(* ===== verification/Requests.v ===== *)
(** * Requests: which request a turn answers, and how text is delivered

    Models [request_correlation.go], [delivery.go], [turn_caps.go] and the send
    of [agent.go]. A local agent keeps the requests that were sent and not yet
    taken by a turn, and the request of every turn it has seen. A delivery is a
    pass over what the agent can do; what the provider's operation answers, and
    what else happens to the agent while it runs, are arguments. *)

From S2P Require Import Prelude GoLib Resolve TurnWait.

(** ** Requests and turns *)

Record requests := MkRequests {
  rq_Pending : list string; rq_ByTurn : gmap string string; rq_Retired : gmap string string;
  rq_ActiveTurn : string }.

#[export] Instance eta_requests : Eta requests := fun s =>
  MkRequests (rq_Pending s) (rq_ByTurn s) (rq_Retired s) (rq_ActiveTurn s).
#[export] Hint Extern 1 (@Setter requests _ _) => setter_of eta_requests : typeclass_instances.

Definition no_requests : requests := MkRequests [] ∅ ∅ "".

Definition ProgressPromptAccepted : string := "prompt_accepted".

Definition queueRequestID (id : string) (s : requests) : requests :=
  s <| rq_Pending ::= fun l => l ++ [id] |>.

(** The list without the first [id], if it is there. *)
Fixpoint remove_first (id : string) (l : list string) : list string :=
  match l with
  | [] => []
  | x :: l' => if decide (x = id) then l' else x :: remove_first id l'
  end.

Definition discardPendingRequestID (id : string) (s : requests) : requests :=
  s <| rq_Pending ::= remove_first id |>.

Definition bindSameTurnSteer (id : string) (s : requests) : requests :=
  if bool_decide (id ∈ rq_Pending s) then
    let s := s <| rq_Pending ::= remove_first id |> in
    if decide (rq_ActiveTurn s = "") then s else s <| rq_ByTurn ::= <[rq_ActiveTurn s := id]> |>
  else s.

Definition isUserPromptLine (raw : option raw_line) : bool :=
  match raw with
  | None => false
  | Some l =>
    bool_decide (rl_Type l = "user")
    && match rl_Content l with
       | ContentString => true
       | ContentBlocks types => bool_decide ("text" ∈ types)
       | ContentOther => false
       end
  end.

Definition eventAcceptsRequest (e : Event) : bool :=
  bool_decide (ev_ProgressType e = ProgressPromptAccepted) || isUserPromptLine (ev_Raw e).

Definition retireRequestTurn (turnID : string) (s : requests) : requests :=
  if decide (turnID = rq_ActiveTurn s)
  then MkRequests (rq_Pending s) ∅ (rq_ByTurn s ∪ rq_Retired s) ""
  else match rq_ByTurn s !! turnID with
       | Some id => s <| rq_Retired ::= <[turnID := id]> |> <| rq_ByTurn ::= delete turnID |>
       | None => s
       end.

(** The request written on an event, and what is kept. *)
Definition stamp (e : Event) (id : string) : Event :=
  MkEvent (ev_Type e) (ev_TurnID e) id (ev_Receipt e) (ev_Raw e) (ev_Text e) (ev_StopReason e)
    (ev_ProgressType e) (ev_PreviewUpdate e) (ev_IsError e) (ev_Reason e).

Definition closes (e : Event) : bool := IsTerminalStop e || ev_IsError e.

Definition correlateExplicit (e : Event) (s : requests) : Event * requests :=
  let turn := ev_TurnID e in
  if decide (turn = "") then (e, s)
  else
    let '(e, s) :=
      if decide (ev_RequestID e = "")
      then match rq_Retired s !! turn, rq_ByTurn s !! turn with
           | Some id, _ => (stamp e id, s)
           | None, Some id => (stamp e id, s)
           | None, None => (e, s)
           end
      else match rq_Retired s !! turn with
           | Some id => (stamp e id, s)
           | None => (e, s <| rq_ByTurn ::= <[turn := ev_RequestID e]> |> <| rq_ActiveTurn := turn |>)
           end in
    (e, if negb (bool_decide (ev_RequestID e = "")) && closes e then retireRequestTurn turn s else s).

(** The request an unseen turn takes, and what that leaves. *)
Definition bind_turn (e : Event) (s : requests) : string * requests :=
  let turn := ev_TurnID e in
  match rq_ByTurn s !! turn, rq_Pending s with
  | Some id, _ => (id, s)
  | None, id :: rest =>
    if eventAcceptsRequest e then
      (id, MkRequests rest (<[turn := id]> (rq_ByTurn s)) (rq_Retired s) turn)
    else ("", s)
  | None, [] => ("", s)
  end.

(** A reissue of Cursor inherits the request of the active turn. *)
Definition reissue_turn (e : Event) (s : requests) : string * requests :=
  let id := default "" (rq_ByTurn s !! rq_ActiveTurn s) in
  (id, s <| rq_ByTurn ::= <[ev_TurnID e := id]> |> <| rq_ActiveTurn := ev_TurnID e |>).

Definition takes_pending (e : Event) (s : requests) : bool :=
  negb (bool_decide (rq_Pending s = [])) && eventAcceptsRequest e.

Definition reissues (cursor : bool) (e : Event) (s : requests) : bool :=
  negb (bool_decide (is_Some (rq_ByTurn s !! ev_TurnID e))) && negb (takes_pending e s)
  && cursor && bool_decide (ev_ProgressType e = ProgressPromptAccepted)
  && negb (bool_decide (rq_ActiveTurn s = "")).

Definition correlateRequest (explicit brokered cursor : bool) (e : Event) (s : requests)
    : Event * requests :=
  if explicit then correlateExplicit e s
  else if negb (bool_decide (ev_RequestID e = "")) then (e, s)
  else if brokered || bool_decide (ev_TurnID e = "") then (e, s)
  else
    match rq_Retired s !! ev_TurnID e with
    | Some id => (stamp e id, s)
    | None =>
      let '(id, s) := if reissues cursor e s then reissue_turn e s else bind_turn e s in
      (stamp e id, if closes e then retireRequestTurn (ev_TurnID e) s else s)
    end.

(** ** What an agent can do to a turn *)

Inductive TurnPhase := TurnIdle | TurnInTurn.

Inductive SteerPolicy := SteerBreakpoint | SteerFinishSlice | SteerQueueUntilIdle | SteerNone.

#[export] Instance SteerPolicy_eq : EqDecision SteerPolicy.
Proof. solve_decision. Defined.

Record TurnCaps := MkTurnCaps {
  tc_CanInterrupt : bool; tc_CanSteer : bool; tc_SteerPolicy : SteerPolicy;
  tc_BusyOnSecondSubmit : string }.

Definition BusySubmitReject : string := "reject".
Definition BusySubmitQueue : string := "queue".

Definition ProviderTurnCaps (p : string) : TurnCaps :=
  let p := if decide (p = "") then ProviderClaude else p in
  if decide (p = ProviderClaude) then MkTurnCaps true false SteerQueueUntilIdle BusySubmitQueue
  else if decide (p = ProviderCursor) then MkTurnCaps true true SteerBreakpoint BusySubmitReject
  else if decide (p = ProviderGrok) then MkTurnCaps true true SteerFinishSlice BusySubmitReject
  else if decide (p = ProviderCodex) then MkTurnCaps true true SteerFinishSlice BusySubmitReject
  else MkTurnCaps false false SteerNone "".

Definition withoutSteer (c : TurnCaps) : TurnCaps :=
  MkTurnCaps (tc_CanInterrupt c) false
    (if decide (tc_SteerPolicy c = SteerNone) then SteerNone else SteerQueueUntilIdle)
    (tc_BusyOnSecondSubmit c).

(** ** An agent, as a delivery sees it *)

Record PromptCause := MkCause {
  pc_Cause : string; pc_Detail : string; pc_Resume : string; pc_SessionID : string; pc_TurnID : string }.

(** [ds_hasSend] and its like say which operations the provider gave,
    [ds_turnCaps] what its own [turnCaps] returns. *)
Record delivery_seat := MkDeliverySeat {
  dl_Provider : string; dl_brokered : bool; dl_explicit : bool; dl_readyErr : option string;
  dl_alive : bool; dl_hasSend : bool; dl_hasSteer : bool; dl_hasInterrupt : bool;
  dl_turnCaps : option TurnCaps; dl_turn : agentTurn; dl_requests : requests;
  dl_cause : option PromptCause; dl_armed : option PromptCause }.

#[export] Instance eta_delivery_seat : Eta delivery_seat := fun s =>
  MkDeliverySeat (dl_Provider s) (dl_brokered s) (dl_explicit s) (dl_readyErr s) (dl_alive s)
    (dl_hasSend s) (dl_hasSteer s) (dl_hasInterrupt s) (dl_turnCaps s) (dl_turn s) (dl_requests s)
    (dl_cause s) (dl_armed s).
#[export] Hint Extern 1 (@Setter delivery_seat _ _) => setter_of eta_delivery_seat : typeclass_instances.

(** What a delivery finds outside: the provider's phase, if it says one, and
    whether its prompt is in flight; what its operations answer, a steer with
    its mechanism and the turn it superseded; and what happens to the agent
    while an operation runs and while the seat settles after an interrupt. *)
Record delivery_outside := MkDeliveryOutside {
  dv_phase : option string; dv_promptInFlight : bool; dv_interrupt : option string;
  dv_send : option string; dv_steer : string * string * option string;
  dv_during : delivery_seat -> delivery_seat; dv_settles : delivery_seat -> delivery_seat }.

Inductive delivery_error :=
  | NotReady (err : string)
  | ErrProcessNotRunning
  | UnsupportedOp (op : string)
  | OpFailed (err : string)
  | InterruptFirst (e : delivery_error)
  | ErrSteerUnsupported (knows : bool)
  | ErrTurnIdle
  | ErrQueueHostSide
  | ErrUnknownDeliveryMode (mode : string).

(** What reaches the provider. *)
Inductive wire := WireSend (text id : string) | WireSteer (text id : string) | WireInterrupt.

Definition turn_phase (o : delivery_outside) : TurnPhase :=
  match dv_phase o with
  | Some p => if decide (p = "in_turn") then TurnInTurn else TurnIdle
  | None => if dv_promptInFlight o then TurnInTurn else TurnIdle
  end.

Definition turn_caps (s : delivery_seat) : TurnCaps :=
  let c := default (ProviderTurnCaps (dl_Provider s)) (dl_turnCaps s) in
  let c := if dl_hasSteer s then c else withoutSteer c in
  if dl_hasInterrupt s then c
  else MkTurnCaps false (tc_CanSteer c) (tc_SteerPolicy c) (tc_BusyOnSecondSubmit c).

Definition deliverable (s : delivery_seat) : option delivery_error :=
  match dl_readyErr s with
  | Some err => Some (NotReady err)
  | None => if dl_alive s then None else Some ErrProcessNotRunning
  end.

(** The cause of the next prompt goes with this one, or is dropped. *)
Definition dropPromptCause (s : delivery_seat) : delivery_seat := s <| dl_cause := None |>.
Definition arm_cause (s : delivery_seat) : delivery_seat :=
  s <| dl_armed := dl_cause s |> <| dl_cause := None |>.

Definition queue_request (id : string) (s : delivery_seat) : delivery_seat :=
  if dl_brokered s || dl_explicit s then s else s <| dl_requests ::= queueRequestID id |>.

Definition discard_request (id : string) (s : delivery_seat) : delivery_seat :=
  if dl_brokered s then s else s <| dl_requests ::= discardPendingRequestID id |>.

(** ** Sending, steering, interrupting *)

Definition SendWithRequestID (o : delivery_outside) (text id : string) (s : delivery_seat)
    : option delivery_error * delivery_seat * list wire :=
  match deliverable s with
  | Some e => (Some e, dropPromptCause s, [])
  | None =>
    if negb (dl_hasSend s) then (Some (UnsupportedOp "send"), dropPromptCause s, [])
    else
      let s := arm_cause (s <| dl_turn ::= send_begins id |>) in
      let s := dv_during o (queue_request id s) in
      let s := match dv_send o with Some _ => discard_request id s | None => s end in
      (OpFailed <$> dv_send o, s <| dl_turn ::= send_returns id |>, [WireSend text id])
  end.

Definition Interrupt (o : delivery_outside) (s : delivery_seat) : option delivery_error * list wire :=
  if negb (dl_alive s) then (Some ErrProcessNotRunning, [])
  else if negb (dl_hasInterrupt s) then (Some (UnsupportedOp "interrupt"), [])
  else (OpFailed <$> dv_interrupt o, [WireInterrupt]).

Definition DeliverySubmit : string := "submit".
Definition DeliverySteer : string := "steer".
Definition DeliveryInterrupt : string := "interrupt".
Definition DeliveryQueue : string := "queue".

Definition MechanismSubmit : string := "submit".
Definition MechanismInterruptThenSubmit : string := "interrupt+submit".
Definition MechanismClientQueue : string := "client_queue".
Definition MechanismCodexTurnSteer : string := "codex_turn_steer".
Definition MechanismSteerUnsupported : string := "steer_unsupported".
Definition MechanismNone : string := "".

Record DeliveryOutcome := MkOutcome {
  do_Mode : string; do_PhaseBefore : TurnPhase; do_Mechanism : string;
  do_SupersededTurnID : string; do_Err : option delivery_error }.

Definition steerWithRequestID (o : delivery_outside) (text : string) (phase : TurnPhase) (id : string)
    (s : delivery_seat) : DeliveryOutcome * delivery_seat * list wire :=
  let refused mech err := (MkOutcome DeliverySteer phase mech "" (Some err), dropPromptCause s, []) in
  if negb (dl_hasSteer s) then
    refused MechanismSteerUnsupported
      (ErrSteerUnsupported (tc_CanSteer (ProviderTurnCaps (dl_Provider s))))
  else
    match deliverable s, phase with
    | Some err, _ => refused MechanismNone err
    | None, TurnIdle => refused MechanismNone ErrTurnIdle
    | None, TurnInTurn =>
      let s := dv_during o (queue_request id (arm_cause s)) in
      let '(mech, superseded, err) := dv_steer o in
      match err with
      | Some err => (MkOutcome DeliverySteer phase mech superseded (Some (OpFailed err)),
                     discard_request id s, [WireSteer text id])
      | None =>
        (MkOutcome DeliverySteer phase mech superseded None,
         if negb (dl_brokered s) && bool_decide (mech = MechanismCodexTurnSteer)
         then s <| dl_requests ::= bindSameTurnSteer id |> else s,
         [WireSteer text id])
      end
    end.

Definition SendModeWithRequestID (o : delivery_outside) (text mode id : string) (s : delivery_seat)
    : DeliveryOutcome * delivery_seat * list wire :=
  let mode := if decide (mode = "") then DeliverySubmit else mode in
  let phase := turn_phase o in
  let submit mech before s :=
    let '(err, s, w) := SendWithRequestID o text id s in
    (MkOutcome mode phase mech "" err, s, before ++ w) in
  if decide (mode = DeliverySubmit) then submit MechanismSubmit [] s
  else if decide (mode = DeliverySteer) then
    match phase with
    | TurnIdle => submit MechanismSubmit [] s
    | TurnInTurn =>
      let '(out, s, w) := steerWithRequestID o text phase id s in
      (MkOutcome mode phase (do_Mechanism out) (do_SupersededTurnID out) (do_Err out), s, w)
    end
  else if decide (mode = DeliveryInterrupt) then
    match phase with
    | TurnIdle =>
      if decide (text = "") then (MkOutcome mode phase MechanismSubmit "" None, s, [])
      else submit MechanismSubmit [] s
    | TurnInTurn =>
      match Interrupt o s with
      | (Some e, w) =>
        (MkOutcome mode phase MechanismInterruptThenSubmit "" (Some (InterruptFirst e)), s, w)
      | (None, w) =>
        let s := dv_settles o s in
        if decide (text = "") then (MkOutcome mode phase MechanismInterruptThenSubmit "" None, s, w)
        else submit MechanismInterruptThenSubmit w s
      end
    end
  else if decide (mode = DeliveryQueue)
  then (MkOutcome mode phase MechanismClientQueue "" (Some ErrQueueHostSide), s, [])
  else (MkOutcome mode phase MechanismNone "" (Some (ErrUnknownDeliveryMode mode)), s, []).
○ ○ ○ ○ ○
== What the exercise asks ==
Reproduce each line from the data that has "OpFailed" in it.

== Response area ==
  | OpFailed (err : string)
      (OpFailed <$> dv_send o, s <| dl_turn ::= send_returns id |>, [WireSend text id])
  else (OpFailed <$> dv_interrupt o, [WireInterrupt]).
      | Some err => (MkOutcome DeliverySteer phase mech superseded (Some (OpFailed err)),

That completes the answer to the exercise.